The inevitable happens:
Jon’s precious daughter dies; he
betrays The Fisherman and escapes Oslo with a horde of drugs and wads of cash,
this time pursued by real, more reliable hitmen dispatched by his vengeful
boss. He has no clear destination except
to go as far north as possible – into the Land of the Midnight Sun. Perpetual sunlight, guaranteed to drive a
callow Southener like himself totally mad, especially one who depends heavily
on Valium and alcohol.
And the local inhabitants of Kåsund, the village he
fetches up in, are a pretty rum lot:
either deeply religious or wildly pagan – and the local plonk could
strip paint off the wall, not to mention what it could do to his digestive
system. Still, he is alive, and until
his murderers find out where he is he intends to make the best of an impossible
situation, and the very finite time left to him on earth.
With an ease born of great skill, Jo Nesbo recounts Jon
Hansen’s misadventures, miss-steps and mistakes as he attempts to make sense of
and eventually alter the course of his sorry destiny, especially when he makes
contact with a good Christian woman and her enormously engaging son: there may be a future worth striving for after
all, if only he can thwart those who want him dead.

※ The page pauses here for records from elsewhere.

(** Thread 1 polls the reactor in [wait_one] while thread 0 parks in [run];
    the wait times out and thread 1 leaves. *)
Definition wait_one_steps : list (nat * label) :=
  [(2, LWorkStart); (1, LEnter (WaitOne 1000)); (1, LFetch); (1, LTask);
   (0, LEnter Run); (0, LFetch); (0, LIdle);
   (1, LPollEnd [] false); (1, LLeave)]%nat.
Definition after_wait_one : world :=
  default (init_world default_config 3) (exec wait_one_steps (init_world default_config 3)).

(** With [run_one] or [wait_one] beside [run] the guarantee fails.  Work
    posted by a handler under [run_one] is moved to the shared queue without
    waking anybody: a reachable state has an entry queued while the only
    thread in the event loop is blocked in the reactor with no interrupt
    pending.  And a [wait_one] that times out puts the sentinel back without
    signaling: a reachable state has outstanding work and nobody polling, while
    the only thread in the event loop is parked and not notified. *)
Theorem bounded_modes_can_strand :
  (reachable any_mode default_config 3 after_run_one
   /\ owner after_run_one = None /\ stopped_ (shared after_run_one) = false
   /\ completed_ops_ (shared after_run_one) = [op 3]
   /\ map at_pc (threads after_run_one) = [Polling (-1); Outside; Outside]
   /\ eventfd after_run_one = false)
  /\ (reachable any_mode default_config 3 after_wait_one
   /\ owner after_wait_one = None /\ stopped_ (shared after_wait_one) = false
   /\ outstanding_work_ (shared after_wait_one) = 1
   /\ completed_ops_ (shared after_wait_one) = [task_op]
   /\ task_running_ (shared after_wait_one) = false
   /\ map at_pc (threads after_wait_one) = [Parked false; Outside; Outside]).
Proof.
  split.
  - split; [|vm_compute; repeat split].
    apply (steps_reachable _ _ _ run_one_steps (init_world default_config 3));
      [apply rtc_refl|by repeat constructor|vm_compute; reflexivity].
  - split; [|vm_compute; repeat split].
    apply (steps_reachable _ _ _ wait_one_steps (init_world default_config 3));
      [apply rtc_refl|by repeat constructor|vm_compute; reflexivity].
Qed.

Mr Nesbo is a consistently reliable author: the reader knows that a high standard of plot
and characterisation will always be maintained, and the action will never flag. He justifiably deserves to be called ‘A writer
at the top of his game’ (what an awful expression, but it is true!); what a pleasure it is to welcome each new
title from this great storyteller. FIVE STARS
Blood
on Snow, by Jo Nesbo
Olav
Johansen is dyslexic. He has had trouble
reading all his life, but it hasn’t stopped him trying. His memory for what he so painstakingly
absorbs is razor-sharp, as he reveals in his first-person narrative – except
that he is self-deprecating whenever he shares with the reader a little morsel
of his vast knowledge on myriad subjects – ‘but what do I know?’ He is also a romantic, and inclined to donate
money anonymously to down-and-outers; he
falls in love with fallen women – and he is also a hit man, a ‘fixer’ for one
of Oslo’s bigtime gangsters.
He sees nothing incongruous in his coldblooded
dispatching of whoever his boss tells him to remove, and the soft side of his
nature which exhorts him to care for the exploited prostitutes his boss
employs, particularly Maria, a deaf-mute with a limp: he still can’t understand why Maria works as
a prostitute, until he finds out that she is paying off her junkie boyfriend’s
drug debt.
Olav’s
life is fairly predictable, and he doesn’t expect it to change in any dramatic
way – until his boss tells him that his next ‘assignment’ is to remove the
boss’s faithless wife. Olav feels a
sense of awful forboding with regard to this new task, especially when he
stakes out the rich apartment in which Mrs Boss spends her ineffectual days and
learns that she has a young man who visits her every day at the same time to
beat and rape her. True to form, Olav’s
warped sense of chivalry rears its mutant head and he decides to rescue Mrs
Boss – and ‘fix’ her tormentor.
And
that is just the start of Olav’s life-threatening problems. Life goes pear-shaped and remains so, despite
his best attempts to resolve his situation so that he may be the White Knight
for Mrs Boss. Maria has been entirely
forgotten and while many people will die because of his actions, he will learn yet again that the people he
most trusts are capable of the worst betrayal.
Once again, Jo Nesbo has
created an anti-hero that every reader backs to the hilt. As always Mr Nesbo makes each sentence do the
work of ten, giving this story a huge
impact in relation to its size, and the bloody imagery of the title is never
more appropriate than in the final pages.
FIVE STARS
Something
to Hide, by Deborah Moggach
It is said that there are
only six degrees of separation between each of us in life, and Ms Moggach’s
latest book amply demonstrates this theory as she tells the story of a group of
seemingly disparate characters on opposite sides of the world who, through
circumstance and machination find themselves very closely connected indeed.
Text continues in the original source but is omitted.